AI-generated texts also showed a marked preference for positive and motivational language, possibly to make the content more engaging or relatable to readers. In contrast, negative emotions—especially anger and sadness—were consistently reduced. This suggests a tendency for LLMs to avoid sensitive or potentially harmful content, regardless of whether the text was factual or deceptive. This behavior is likely the result of alignment mechanisms that steer models away from producing upsetting or inappropriate material. The trend was even more pronounced in fake news, where humans used more expressions of negative affect to provoke stronger emotional reactions or to make messages more dramatic and persuasive.

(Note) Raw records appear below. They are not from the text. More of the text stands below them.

Lemma update_usage_wf now c pod : cluster_wf c → cluster_wf (update_usage now c pod).1.
Proof.
  intros Hwf. unfold updateNodeUsageFromPod. case_bool_decide as E; [done|].
  destruct (nodeNameToProviderID c !! pod_NodeName pod) as [id|] eqn:Hid; simpl.
  2: { destruct (nodes c !! EmptyString) as [n|] eqn:Hn; [|done]. by destruct (wf_objects _ _ _ _ _ Hwf _ _ Hn) as (_ & ? & _). }
  destruct (wf_node_names _ _ _ _ _ Hwf _ _ Hid) as (n & node & Hn & Hnode & Hname). rewrite Hn.
  destruct (update_for_pod n pod) as [n'|] eqn:Eu; [|done]. simpl.
  destruct (bind_pod_store now c pod id n' Hwf Hid) as (E1 & E2 & E3 & E4 & E5). unfold cluster_wf. rewrite E1, E2, E3, E4, E5.
  destruct (cleanupOldBindings_spec now c pod Hwf) as (_ & _ & _ & _ & _ & _ & Hsame).
  destruct (bind_pod_wf now c pod Hwf) as [Hwf' Hb].
  assert (nodes (bind_pod now c pod) !! id = Some n) as Hn' by (simpl; rewrite Hsame; [done|]; intros; congruence).
  destruct (updateForPod_objects _ _ _ Eu) as [Hso Hdom].
  eapply put_usage_wf; [exact Hwf'|exact Hn'|exact Hso| |].
  - eapply updateForPod_consistent; [exact Eu|]. by eapply wf_objects.
  - intros k v node' key [[<- <-]|[_ Hk]]%lookup_insert_Some Hnode' Hkey; [|by eapply wf_bound].
    destruct Hso as (Es & _). rewrite Es, Hnode in Hnode'. injection Hnode' as <-.
    rewrite Hdom in Hkey. apply elem_of_union in Hkey as [->%elem_of_singleton|Hkey].
    + rewrite Hb. by rewrite decide_True, Hname.
    + by eapply wf_bound.
Qed.

Lemma update_pod_wf now c pod : cluster_wf c → cluster_wf (update_pod now c pod).1.
Proof.
  intros Hwf. unfold UpdatePod. destruct (IsTerminal pod).
  - simpl. by apply completion_wf.
  - pose proof (update_usage_wf now c pod Hwf) as H. by destruct (update_usage now c pod).
Qed.

Lemma delete_pod_wf now c key : cluster_wf c → cluster_wf (DeletePod now c key).
Proof.
  intros Hwf. apply (completion_wf (set_antiAffinityPods c (delete key (antiAffinityPods c))) key). exact Hwf.
Qed.
(* ===== verification/Solver.v ===== *)
(** * Solver: a whole scheduling run
    ([Scheduler.Solve], [Results] and the zone metric of
    pkg/controllers/provisioning/scheduling/scheduler.go)

    The loops of [SchedQueue] are instantiated with the scheduler's [add] and the
    updates that follow a relaxation, and the invariants of the components are
    carried through every reachable state of a run. *)

From S2P Require Import Prelude Labels Requirement Objects Requirements Resources Taints HostPorts.
From S2P Require Import Volumes InstanceTypes Reservations PodState Preferences SchedQueue TopologyGroup Topology.
From S2P Require Import NodeClaims ExistingNodes Scheduler.

(** The scheduler, or [None] after a panic, and the number of times the context was
    consulted. *)
Record run_state := mkRun {
  r_scheduler : option Scheduler;
  r_attempts : nat;
}.

Inductive pod_failure (E : Type) :=
| SchedulingFailed (e : schedule_error E)
| MinValuesNotMet (pool : string) (unsatisfied : gmap string Z)
| UninitializedNodeError (node : string).
Arguments SchedulingFailed {E} e.
Arguments UninitializedNodeError {E} node.
Arguments MinValuesNotMet {E} pool unsatisfied.

Record Results (E : Type) := mkResults {
  NewNodeClaims : list NodeClaim;
  ExistingNodes : list ExistingNode;
  PodErrors : gmap string (pod_failure E);
}.
Arguments mkResults {E} _ _ _.
Arguments NewNodeClaims {E} _.
Arguments ExistingNodes {E} _.
Arguments PodErrors {E} _.

(** ** The zone a pending pod is bound to, for the metric *)

Definition zone_allowed (zoneReq : Requirement) (volZoneReq : option Requirement) (tsc : gset string) (zone : string)
    : bool :=
  Has zoneReq zone &&
  match volZoneReq with Some r => Has r zone | None => true end &&
  (bool_decide (tsc = ∅) || bool_decide (zone ∈ tsc)).

Section zone.
  Context `{LR : LabelRegistry} `{IO : IterationOrder}.

(** The union of the zones of all volume alternatives; [None] if they do not constrain. *)
Fixpoint merge_zones (merged : option Requirement) (rest : list Requirements) : option Requirement :=
  match rest with
  | [] => merged
  | vol :: rest =>
      let req := Get vol LabelTopologyZone in
      if bool_decide (Operator req = OpIn)
      then merge_zones (Some match merged with
                             | None => requirement_In_all LabelTopologyZone (elements (values req))
                             | Some m => Insert m (elements (values req))
                             end) rest
      else None
  end.

Definition volumeZoneReq (volumeReqs : list Requirements) : option Requirement :=
  match volumeReqs with
  | [] => None
  | [vol] => let req := Get vol LabelTopologyZone in if bool_decide (Operator req = OpIn) then Some req else None
  | _ => merge_zones None volumeReqs
  end.

Definition computeEffectiveZoneFromPod (t : Topology) (podData : PodData) (pod : Pod) : string :=
  match GetTopologyZoneConstraints t pod (pd_Requirements podData) with
  | None => "none"
  | Some constraints =>
      let tsc := default ∅ constraints in
      let zoneReq := Get (StrictRequirements podData) LabelTopologyZone in
      let volZoneReq := volumeZoneReq (VolumeRequirements podData) in
      let verdict zones :=
        match filter (λ z, zone_allowed zoneReq volZoneReq tsc z = true) zones with
        | [] => "none"
        | [zone] => zone
        | _ => "flexible"
        end in
      if bool_decide (Operator zoneReq = OpIn) then verdict (elements (values zoneReq))
      else match volZoneReq with
           | Some r => verdict (elements (values r))
           | None => if bool_decide (tsc = ∅) then "flexible" else verdict (sets_List tsc)
           end
  end.
End zone.

Section solver.
  Context `{LR : LabelRegistry} `{TA : TaintApi} `{TL : TolerationApi} `{SA : SelectorApi} `{IO : IterationOrder}
          `{SE : SchedulerEnv} `{HA : HashApi}.
  Context {E : Type} `{KR : KubeReader E}.
  Context (config : SchedulerConfig) (ReservedCapacity : bool).
  Context (allocator : option (string → Requirements → list string → option AllocationResult)).
  Context (stateNodes : list StateNodeView).
  Context (requests_of : Pod → ResourceList) (GetVolumes_of : Pod → result api_error Volumes)
          (resolvePodClaims : Pod → option (list string)).
  (** [ctx.Err()] when it is read for the n-th time (true for an exceeded deadline), the
      DRA drivers of a claim, and the options of the run. *)
  Context (ctx : nat → option bool) (draDriversForNodeClaim : NodeClaim → list string).
(* ===== verification/ProvisionerProps.v ===== *)
(** * ProvisionerProps: what launching and scheduling guarantee *)

From S2P Require Import Prelude Labels Requirement Objects Requirements Resources Taints HostPorts.
From S2P Require Import Volumes VolumeTopology PodValidation InstanceTypes Reservations PodState Preferences DefaultConstraints.
From S2P Require Import TopologyGroup Topology NodeClaims Budgets Templates NodePools ExistingNodes Evictions.
From S2P Require Import NodePoolState StateNodes Cluster ClusterInv SchedQueue Scheduler SchedulerSetup Solver.
From S2P Require Import Simulation Provisioner.

(** ** Counts of a pool under updates *)

Lemma mark_active_counts n np nc k :
  reserved (MarkNodeClaimActive n np nc) k = reserved n k ∧
  (node_total (MarkNodeClaimActive n np nc) k ≤ node_total n k + (if decide (k = np) then 1 else 0))%Z.
Proof.
  destruct (ensure_same n np k) as [Ht Hr]. rewrite <-Ht, <-Hr. unfold MarkNodeClaimActive, mark_claim.
  generalize (ensureNodePoolEntry n np). intros m. split; [done|]. unfold node_total, nodeCounts. cbn [nodePoolNameToNodeClaimState].
  case_decide as E; [subst k; rewrite lookup_alter_eq|rewrite lookup_alter_ne by done; lia].
  destruct (nodePoolNameToNodeClaimState m !! np) as [st|]; cbn; [|lia].
  pose proof (size_union_alt (ncs_Active st) {[nc]}) as H1.
  pose proof (subseteq_size (ncs_Deleting st ∖ {[nc]}) (ncs_Deleting st) ltac:(set_solver)) as H2.
  pose proof (subseteq_size (ncs_PendingDisruption st ∖ {[nc]}) (ncs_PendingDisruption st) ltac:(set_solver)) as H3.
  pose proof (subseteq_size ({[nc]} ∖ ncs_Active st) ({[nc]} : gset string) ltac:(set_solver)) as H4. rewrite size_singleton in H4. lia.
Qed.
Lemma mark_candidates_total now reason cands : Forall has_claim cands →
  ∃ results, mapM (mark_candidate capi kube now reason) cands = Some results ∧ length results = length cands ∧
    ∀ w, w ∈ mjoin results.*1 → ~ is_delete w.
Proof.
  induction 1 as [|c cands Hc _ (rs & Hrs & Hl & Hd)]; [exists []; split_and!; [done..|]; intros w []%elem_of_nil|].
  destruct (mark_candidate_spec now reason c Hc) as (ws & failed & Hm & Hw). exists ((ws, failed) :: rs).
  cbn [mapM]. rewrite Hm. cbn [mbind option_bind]. rewrite Hrs. split_and!; [done|by cbn; rewrite Hl|].
  cbn [fmap list_fmap mjoin list_join fst]. intros w [?|?]%elem_of_app; [by apply Hw|by apply Hd].
Qed.

Abbreviation unfailed := (λ '(cand, failed), if failed : bool then [] else [cand : Candidate]).

Lemma unfailed_spec (cands : list Candidate) fs : length fs = length cands → (zip cands fs ≫= unfailed) `sublist_of` cands ∧
  (existsb id fs = false → (zip cands fs ≫= unfailed) = cands).
Proof.
  revert fs. induction cands as [|c cands IH]; intros [|f fs] Hl; try done. destruct (IH fs) as [Hs He]; [cbn in Hl; lia|].
  cbn. destruct f; cbn.
  - split; [by apply sublist_cons|done].
  - split; [by apply sublist_skip|]. intros H. f_equal. by apply He.
Qed.
(* ===== verification/DisruptionController.v ===== *)
(** * DisruptionController: the disruption loop (pkg/controllers/disruption/controller.go)

    The loop cleans up the marks of nodes that are no longer being disrupted and then runs
    the methods in order until one of them acts.  A method is the interface of the code: how
    it finds its candidates, its budgets and its commands; the methods themselves are in
    Consolidation, Drift and Repair.  [None] is a run-time panic.  A conflict and any other
    error of the API server both end the loop and have it retried. *)

From S2P Require Import Prelude Float64 Labels Requirement Objects RepairPolicy Requirements Resources.
From S2P Require Import Taints Volumes InstanceTypes PodState DisruptionCost Topology NodeClaims Templates.
From S2P Require Import ExistingNodes Evictions NodePoolState StateNodes Cluster ClusterInv Solver Candidates.
From S2P Require Import Simulation Provisioner ProvisionerProps Repair DisruptionQueue DisruptionQueueProps.

#[local] Open Scope Z_scope.

Definition pollingPeriod : Z := 10 * second.

Inductive loop_error :=
| RemovingTaint
| RemovingCondition
| FindingCandidates (m : Method)
| BuildingBudgets (m : Method)
| ComputingCommands (m : Method)
| StartingCommands (m : Method).

Inductive loop_result := RequeueImmediately | RequeueAfter (delay : Z) | LoopError (e : loop_error).

(** The [Method] interface with what [disrupt] hands it.  Computing commands can reserve
    nodes of static pools, so it returns the NodePool state. *)
Record MethodImpl (E : Type) := mkMethodImpl {
  mi_Method : Method;
  mi_Candidates : Cluster → (string → bool) → option (result api_error (list Candidate));
  mi_Budgets : Cluster → option (result api_error (gmap string Z));
  mi_ComputeCommands : Cluster → gmap string Z → list Candidate → option (NodePoolState * result api_error (list (Command E)));
}.
Arguments mkMethodImpl {E} _ _ _ _.
Arguments mi_Method {E} _.
Arguments mi_Candidates {E} _ _ _.
Arguments mi_Budgets {E} _ _.
Arguments mi_ComputeCommands {E} _ _ _ _.

(** The order of [NewMethods]. *)
Definition NewMethods (NodeRepair LegacyNodeRepair : bool) : list Method :=
  (if NodeRepair && negb LegacyNodeRepair then [RepairMethod] else []) ++
  [EmptinessMethod; StaticDriftMethod; DriftMethod; MultiNodeMethod; SingleNodeMethod].

Section controller.
  Context `{TA : TaintApi} (capi : ConditionApi) (kube : KubeApi) `{LA : Launcher} {E : Type}.
  Context (BatchMaxDuration : Z) (clapi : ClusterApi).

Definition is_act (cmd : Command E) : bool := negb (bool_decide (Command_Decision cmd = NoOpDecision)).

(** The commands of a method are started by parallel workers, in some order. *)
Definition start_one (now : Z) (nodes : list StateNode) (m : Method) (cmds : list (Command E)) (st : QueueState E * bool) (i : nat)
    : option (QueueState E * bool) :=
  let '(s, failed) := st in
  match cmds !! i with
  | None => Some st
  | Some cmd =>
      match StartCommand capi kube BatchMaxDuration now nodes s (mkQueued cmd m now false) with
      | None => None
      | Some (s, err) => Some (s, failed || bool_decide (is_Some err))
      end
  end.

Definition disrupt (now : Z) (order : nat → list nat) (nodes : list StateNode) (s : QueueState E) (m : MethodImpl E)
    : option (QueueState E * result loop_error bool) :=
  match mi_Candidates m (qs_cluster s) (λ id, HasAny (qs_queue s) [id]) with
  | None => None
  | Some (Err _) => Some (s, Err (FindingCandidates (mi_Method m)))
  | Some (Ok []) => Some (s, Ok false)
  | Some (Ok candidates) =>
      match mi_Budgets m (qs_cluster s) with
      | None => None
      | Some (Err _) => Some (s, Err (BuildingBudgets (mi_Method m)))
      | Some (Ok budgets) =>
          match mi_ComputeCommands m (qs_cluster s) budgets candidates with
          | None => None
          | Some (pools, r) =>
              let s := with_cluster s (set_nodePoolState (qs_cluster s) pools) in
              match r with
              | Err _ => Some (s, Err (ComputingCommands (mi_Method m)))
              | Ok cmds =>
                  let cmds := filter (λ cmd, is_act cmd = true) cmds in
                  if bool_decide (cmds = []) then Some (s, Ok false)
                  else match foldl_opt (start_one now nodes (mi_Method m) cmds) (s, false) (order (length cmds)) with
                       | None => None
                       | Some (s, failed) =>
                           Some (s, if failed : bool then Err (StartingCommands (mi_Method m)) else Ok true)
                       end
              end
          end
      end
  end.

(** The methods in order, until one acts or fails. *)
Fixpoint run_methods (now : Z) (order : nat → list nat) (nodes : list StateNode) (s : QueueState E) (ms : list (MethodImpl E))
    : option (QueueState E * loop_result) :=
  match ms with
  | [] => Some (s, RequeueAfter pollingPeriod)
  | m :: ms =>
      match disrupt now order nodes s m with
      | None => None
      | Some (s, Err e) => Some (s, LoopError e)
      | Some (s, Ok true) => Some (s, RequeueImmediately)
      | Some (s, Ok false) => run_methods now order nodes s ms
      end
  end.

(** Nodes that carry no disruption in progress; [None] when a node has no object at all. *)
Definition is_outdated (q : Queue E) (n : StateNode) : option bool :=
  match ProviderID n with
  | None => None
  | Some id => Some (negb (HasAny q [id] || MarkedForDeletion n || RebootInProgress n))
  end.

Definition outdated_nodes (q : Queue E) (nodes : list StateNode) : option (list StateNode) :=
  match mapM (is_outdated q) nodes with
  | None => None
  | Some flags => Some (zip nodes flags ≫= λ '(n, b), if b : bool then [n] else [])
  end.

(** Removes the taint and the reason from nodes that are not being disrupted. *)
Definition sweep (now : Z) (nodes : list StateNode) (s : QueueState E) : option (QueueState E * option loop_error) :=
  match outdated_nodes (qs_queue s) nodes with
  | None => None
  | Some outdated =>
      let '(ws, failed) := RequireNoScheduleTaint kube false outdated in
      let s := add_writes s ws in
      if failed : bool then Some (s, Some RemovingTaint)
      else
        let '(ws, failed) := ClearNodeClaimsCondition capi kube now ConditionTypeDisruptionReason outdated in
        Some (add_writes s ws, if failed : bool then Some RemovingCondition else None)
  end.

(** [nodes] is the copy of the state nodes the loop takes; [hydrated] is false while the
    predictions are enabled and not loaded. *)
Definition Controller_Reconcile (now : Z) (order : nat → list nat) (nodes : list StateNode) (hydrated : bool) (s : QueueState E)
    (ms : list (MethodImpl E)) : option (QueueState E * loop_result) :=
  let '(c, synced) := Synced clapi now (qs_cluster s) in
  let s := with_cluster s c in
  if negb synced then Some (s, RequeueAfter second)
  else match sweep now nodes s with
       | None => None
       | Some (s, Some e) => Some (s, LoopError e)
       | Some (s, None) =>
           if negb hydrated then Some (s, RequeueAfter second)
           else run_methods now order nodes s ms
       end.
End controller.

(** ** Properties *)

Section controller_properties.
  Context `{TA : TaintApi} (capi : ConditionApi) `{LA : Launcher} {E : Type} (BatchMaxDuration : Z) (clapi : ClusterApi).
  Context (pid : string → string).

Abbreviation steps := (rtc (queue_step (E := E) capi BatchMaxDuration pid)).

(** The commands a method computes are acts on candidates that have their objects. *)
Definition method_ok (m : MethodImpl E) : Prop := ∀ c budgets cands pools cmds cmd,
  mi_ComputeCommands m c budgets cands = Some (pools, Ok cmds) → cmd ∈ cmds →
  Forall (candidate_ok pid) (cmd_Candidates cmd) ∧ Forall (λ r, rp_Initialized r = false) (cmd_Replacements cmd).
(** An instance that was launched but never recorded on its claim is not terminated with the
    claim: the finalizer goes without a call to the cloud provider. *)
Theorem unrecorded_instance_left st c : is_Some (claim_DeletionTimestamp (lc_base c)) → IsManaged supported c = true →
  TerminationFinalizer ∈ lc_Finalizers c → lc_ProviderID c = EmptyString → claim_TerminationGracePeriod (lc_base c) = None →
  ∃ r failed, Lifecycle_Reconcile api now supported hooks describe IgnoreDRARequests FormatTime key st c =
    Some (st, c, ([PatchFinalizers (lc_Name c) (RemoveFinalizer (lc_Finalizers c) TerminationFinalizer)], r, failed)).
Proof.
  intros Hd Hm Hf Hp Ht. unfold Lifecycle_Reconcile. rewrite Hm, bool_decide_eq_true_2 by done. cbn [negb].
  unfold finalize. rewrite bool_decide_eq_true_2 by done. cbn [negb].
  assert (ensureTerminationGracePeriodTerminationTimeAnnotation api FormatTime key c = (c, [], None)) as ->
    by (unfold ensureTerminationGracePeriodTerminationTimeAnnotation; rewrite Ht; by case_match).
  assert (AllNodesForNodeClaim api c = Ok []) as -> by (unfold AllNodesForNodeClaim; by rewrite bool_decide_eq_true_2).
  assert (∀ ws, ∃ r failed, terminate_instance api now ws c = (ws ++ [PatchFinalizers (lc_Name c) (RemoveFinalizer (lc_Finalizers c) TerminationFinalizer)], r, failed)) as Hterm.
  { intros ws. unfold terminate_instance, remove_finalizer, patch_failed. rewrite bool_decide_eq_true_2 by done.
    rewrite bool_decide_eq_false_2. { repeat case_match; eauto. }
    intros E. assert (TerminationFinalizer ∈ RemoveFinalizer (lc_Finalizers c) TerminationFinalizer) as Hin by (by rewrite E).
    by apply list_elem_of_filter in Hin as [? _]. }
  destruct (Hterm []) as (r & failed & E). exists r, failed. cbn [app] in *. by destruct (condition_true _ _); cbn; rewrite E.
Qed.
End finalizer.
(** C19: as long as a pod stays in the queue, however drains and reconciliations interleave, a
    deadline by which it is deleted is neither moved out nor dropped, nor does the pod become one that is
    only evicted; and as long as it is only evicted, until a time limit, that limit is not moved out
    or dropped either.  When a drain takes over a pod that was only to be
    evicted, the drain's own deadline replaces the limit, even by none
    ([Add_clears_timeout]). *)
Theorem deadlines_only_tighten q q' k a b :
  rtc (stays_queued k) q q' → eq_items q !! k = Some a → eq_items q' !! k = Some b → tighter b a.
Proof.
  intros Hs. revert a. induction Hs as [q|q q1 q2 [[ws Hstep] [c Hc]] _ IH]; intros a Ha Hb; [simplify_eq; reflexivity|].
  etrans; [by apply IH|]. by eapply queue_step_tighter.
Qed.

(** Adding a pod without a deadline clears the time limit of a pod that was only to be evicted,
    although the comment of [Add] says that a later [Add] never clears a deadline. *)
Theorem Add_clears_timeout q pod t : eq_items q !! NewQueueKey pod = Some (mkQueueItem (Some t) true) →
  eq_items (queue_Add None q [pod]) !! NewQueueKey pod = Some (mkQueueItem None false).
Proof. intros H. cbn. by rewrite lookup_insert_eq, H. Qed.

(** A pod that is only to be evicted has a time limit. *)
Definition timeouts_limited (q : EvictionQueue) : Prop := ∀ k item, eq_items q !! k = Some item → timeout item = true → is_Some (deadline item).

Lemma merge_limited existing item : (∀ a, existing = Some a → timeout a = true → is_Some (deadline a)) →
  (timeout item = true → is_Some (deadline item)) → timeout (merge existing item) = true → is_Some (deadline (merge existing item)).
Proof.
  intros He Hi. destruct existing as [[d []]|], item as [e []]; cbn in *; try done; auto.
  specialize (He _ eq_refl eq_refl) as [d' He]. destruct (Hi eq_refl) as [e' Hi']. cbn in He. subst. cbn. case_match; eauto.
Qed.

Lemma queue_reachable_limited q : queue_reachable q → timeouts_limited q.
Proof.
  induction 1 as [|q ws q' _ IH Hs]; [intros k item Hk; cbn in Hk; by rewrite lookup_empty in Hk|].
  destruct Hs as [q t pods|q t pods|api q pod now q' ws r failed Hr]; intros k item Hk.
  1, 2: unfold queue_Add, queue_AddWithTimeout in Hk; rewrite queue_add_lookup in Hk; case_match; [|by apply (IH k)]; injection Hk as <-;
    apply merge_limited; [by intros a ?; apply (IH k)|done || eauto].
  apply Reconcile_items in Hr as [->| ->]; [|apply complete_lookup in Hk]; by apply (IH k).
Qed.

(** However drains and reconciliations interleave, a reconciliation does not panic. *)
Theorem eviction_never_panics api q pod now : queue_reachable q → is_Some (EvictionQueue_Reconcile ParseDuration api q pod now).
Proof.
  intros Hr%queue_reachable_limited. unfold EvictionQueue_Reconcile. destruct (eq_items q !! NewQueueKey pod) as [item|] eqn:E; [|done].
  destruct (timeout item) eqn:Et; [|done]. destruct (Hr _ _ E Et) as [t ->]. by case_match.
Qed.
Lemma vacated_more now n c ws ws' : vacated now n c ws → vacated now n c (ws ++ ws').
Proof. intros [H1 H2 H3 H4]. split; try done. intros c0 Hc. destruct (H4 c0 Hc) as (x & ? & ?). exists x. rewrite elem_of_app. auto. Qed.

Lemma terminate_node_guarded now n q c ws q' out : TerminationFinalizer ∈ no_Finalizers n → (∀ w, w ∈ ws → ¬ removes_finalizer w) →
  terminate_node ParseTime key api now n q c ws = (q', out) → ∀ w, w ∈ out.1.1 → removes_finalizer w → vacated now (no_Node n) c out.1.1.
Proof.
  intros Hf Hws. unfold terminate_node. destruct (nodeTerminationTime ParseTime key c) as [t|] eqn:Et; [|intros [= <- <-] w Hw Hr; by destruct (Hws w Hw)].
  destruct (Terminator_Taint _ _ _) as [[n1 patches] e] eqn:En. apply Taint_keeps_finalizers in En as (Hf1 & Hname & Hp).
  assert (∀ w, w ∈ ws ++ (PatchNode <$> patches) → ¬ removes_finalizer w) as Hws1.
  { intros w [Hw|(m & -> & Hm)%list_elem_of_fmap]%elem_of_app; [by apply Hws|]. intros (m' & [= <-] & Hn). by rewrite (Hp m Hm) in Hn. }
  destruct e as [e|]; [case_match; intros [= <- <-] w Hw Hr; by destruct (Hws1 w Hw)|].
  set (a := await_all api now t (no_Node n1) q c). destruct (patch_claim api c (aw_claim a)) as [patch e] eqn:Ep.
  assert (∀ w, w ∈ (ws ++ (PatchNode <$> patches)) ++ aw_actions a ++ patch → ¬ removes_finalizer w) as Hws2.
  { intros w [Hw|[[x ->]%await_all_requests|Hw]%elem_of_app]%elem_of_app; [by apply Hws1|by intros (? & ? & ?)|].
    destruct (patch_claim_requests c (aw_claim a) w) as [x ->]; [by rewrite Ep|]. by intros (? & ? & ?). }
  intros [= <- <-]. destruct (ignore_not_found e) as [e'|]; [case_match; intros w Hw Hr; by destruct (Hws2 w Hw)|].
  destruct (aw_failed a) eqn:Ef; [intros w Hw Hr; by destruct (Hws2 w Hw)|].
  destruct (IsZero (aw_result a)) eqn:Ez; cbn [negb]; [|intros w Hw Hr; by destruct (Hws2 w Hw)].
  destruct (removeNodeFinalizer api n1) as [ws' failed]. intros w Hw Hr. cbn. apply (vacated_same_name now _ _ _ _ Hname), vacated_more.
  rewrite (app_assoc _ (aw_actions a)). apply vacated_more. apply await_all_done; [done|]. unfold go_on. fold a. by rewrite Ez, Ef.
Qed.

(** C6: a reconciliation takes the finalizer off a node only in two situations.  Either the kubelet
    does not report ready and the cloud provider has no instance for the node; or
    the listed pods of the node contain none the drain waits for, no volume
    attachment it has to wait for is left or the termination time of its claim has passed,
    and, when the node has a claim, the claim's condition Drained was
    already set when the reconciliation began, for at least the minimum drain time if it was still
    unknown (the time since the drain began, not since a pod last waited), and
    the cloud provider answered a Delete of the claim's instance with NotFound.  For a node
    without a claim, or with several, nothing is known of the drain's
    start or of the instance. *)
Theorem node_finalizer_guards_drain now supported n q q' ws r failed w :
  Termination_Reconcile ParseTime key api now supported n q = (q', (ws, r, failed)) → w ∈ ws → removes_finalizer w →
  ta_get api (node_ProviderID (no_Node n)) = InstanceMissing ∧ condition_true "Ready" (node_Conditions (no_Node n)) = false ∨
  ∃ c, claim_of_node api (no_Node n) = Ok c ∧ vacated now (no_Node n) c ws.
Proof.
  unfold Termination_Reconcile, node_finalize. destruct (node_DeletionTimestamp (no_Node n)); [|by intros [= <- <- <- <-] ?%elem_of_nil].
  destruct (bool_decide_reflect (TerminationFinalizer ∈ no_Finalizers n)) as [Hf|Hf]; cbn [negb]; [|by intros [= <- <- <- <-] ?%elem_of_nil].
  case_match; [by intros [= <- <- <- <-] ?%elem_of_nil|].
  destruct (claim_of_node api (no_Node n)) as [c|e]; [|by intros [= <- <- <- <-] ?%elem_of_nil].
  set (ws0 := match c with Some c => _ | None => [] end).
  assert (∀ w, w ∈ ws0 → ¬ removes_finalizer w) as Hws.
  { intros w'. subst ws0. repeat case_match; try by intros ?%elem_of_nil. intros ->%list_elem_of_singleton. by intros (? & ? & ?). }
  case_match; [intros [= <- <- <- <-] Hw Hr; by destruct (Hws w Hw)|].
  assert (terminate_node ParseTime key api now n q c ws0 = (q', (ws, r, failed)) → w ∈ ws → removes_finalizer w →
    ∃ c', Ok (E := api_error) c = Ok c' ∧ vacated now (no_Node n) c' ws) as Hgo.
  { intros H1 Hw Hr. exists c. split; [done|]. by apply (terminate_node_guarded _ _ _ _ _ _ _ Hf Hws H1 w). }
  destruct (condition_true "Ready" _); cbn [negb]; [intros; by right; apply Hgo|].
  destruct (ta_get api _); [intros; by right; apply Hgo|by left|]. intros [= <- <- <- <-] Hw Hr. by destruct (Hws w Hw).
Qed.
End guarantees.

Additionally, cognitive language also increased in AI-generated texts, particularly in real news, where higher usage of certainty and causal expressions contributed to a more structured and authoritative style. In fake news, however, LLMs tended to adopt a more assertive tone, showing fewer markers of doubt or discrepancies than human writers.

Regarding perceptual language, there was a consistent emphasis on visual descriptions over auditory or other sensory terms, reflecting the tendency of models to be trained predominantly on descriptive and visually oriented information, rather than on experiences grounded in embodied human perception.

While all three LLMs followed similar patterns, Llama generally exhibited more substantial increases in affective and motivational attributes, suggesting a more emotionally expressive style. Mistral maintained a balanced profile across categories, and GPT-4o showed a more neutral and polished output with comparatively low emotional intensity. We conducted a robustness test comparing LIWC category correlations between the three LLMs with pre-LLM human-generated content, the results of which are summarized in Figure 2. Those results show strong concordance with the results obtained here as well.Figure 2LIWC category correlation between control group and fake news(A) ChatGPT.(B) Mistral.(C) LlaMA.Each scatterplot shows the correlation analysis (Pearson’s and Spearman’s) to assess whether linguistic patterns in fake news articles align with those in pre-AI human-generated content (the control group).LIWC, linguistic inquiry and word count.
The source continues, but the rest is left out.